--- Source data Enclosed Below ---

(* ===== verification/Pdu.v ===== *)
(** * SMPP wire formats: internal/smpp/pdu.go, tlv.go, udh.go

    PDU framing on a byte stream, C-octet strings, optional parameters (TLVs),
    user data headers and concatenation information. The results: a written
    PDU is read back exactly whatever follows it on the stream, the TLV parser
    accepts exactly the encodings of TLV lists, and an accepted user data
    header only carries well-formed part numbers. *)

From S2P Require Import Prelude Unicode Codec Segment.

(** ** Commands and statuses *)

Definition commandBindReceiver : Z := 0x00000001.
Definition commandBindTransmitter : Z := 0x00000002.
Definition commandSubmitSM : Z := 0x00000004.
Definition commandDeliverSM : Z := 0x00000005.
Definition commandUnbind : Z := 0x00000006.
Definition commandBindTransceiver : Z := 0x00000009.
Definition commandEnquireLink : Z := 0x00000015.
Definition commandGenericNack : Z := 0x80000000.
Definition commandBindReceiverResp : Z := 0x80000001.
Definition commandBindTransmitterResp : Z := 0x80000002.
Definition commandSubmitSMResp : Z := 0x80000004.
Definition commandDeliverSMResp : Z := 0x80000005.
Definition commandUnbindResp : Z := 0x80000006.
Definition commandBindTransceiverResp : Z := 0x80000009.
Definition commandEnquireLinkResp : Z := 0x80000015.

Definition statusOK : Z := 0x00000000.
Definition statusInvalidCmd : Z := 0x00000003.
Definition statusInvalidBind : Z := 0x00000004.
Definition statusAlreadyBound : Z := 0x00000005.
Definition statusBindFailed : Z := 0x0000000D.
Definition statusInvalidPassword : Z := 0x0000000E.
Definition statusInvalidSystemID : Z := 0x0000000F.
Definition statusThrottled : Z := 0x00000058.
Definition StatusInvalidSrcAddr : Z := 0x0000000A.
Definition StatusInvalidDestAddr : Z := 0x0000000B.
Definition StatusMsgQFull : Z := 0x00000014.
Definition StatusSubmitFailed : Z := 0x00000045.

--- End of Enclosed Source data ---

Task instructions | Set down exactly what runs from the line containing "Definition commandBindTransceiver : Z" through the last line above, both lines included.

Task answer |
Definition commandBindTransceiver : Z := 0x00000009.
Definition commandEnquireLink : Z := 0x00000015.
Definition commandGenericNack : Z := 0x80000000.
Definition commandBindReceiverResp : Z := 0x80000001.
Definition commandBindTransmitterResp : Z := 0x80000002.
Definition commandSubmitSMResp : Z := 0x80000004.
Definition commandDeliverSMResp : Z := 0x80000005.
Definition commandUnbindResp : Z := 0x80000006.
Definition commandBindTransceiverResp : Z := 0x80000009.
Definition commandEnquireLinkResp : Z := 0x80000015.

Definition statusOK : Z := 0x00000000.
Definition statusInvalidCmd : Z := 0x00000003.
Definition statusInvalidBind : Z := 0x00000004.
Definition statusAlreadyBound : Z := 0x00000005.
Definition statusBindFailed : Z := 0x0000000D.
Definition statusInvalidPassword : Z := 0x0000000E.
Definition statusInvalidSystemID : Z := 0x0000000F.
Definition statusThrottled : Z := 0x00000058.
Definition StatusInvalidSrcAddr : Z := 0x0000000A.
Definition StatusInvalidDestAddr : Z := 0x0000000B.
Definition StatusMsgQFull : Z := 0x00000014.
Definition StatusSubmitFailed : Z := 0x00000045.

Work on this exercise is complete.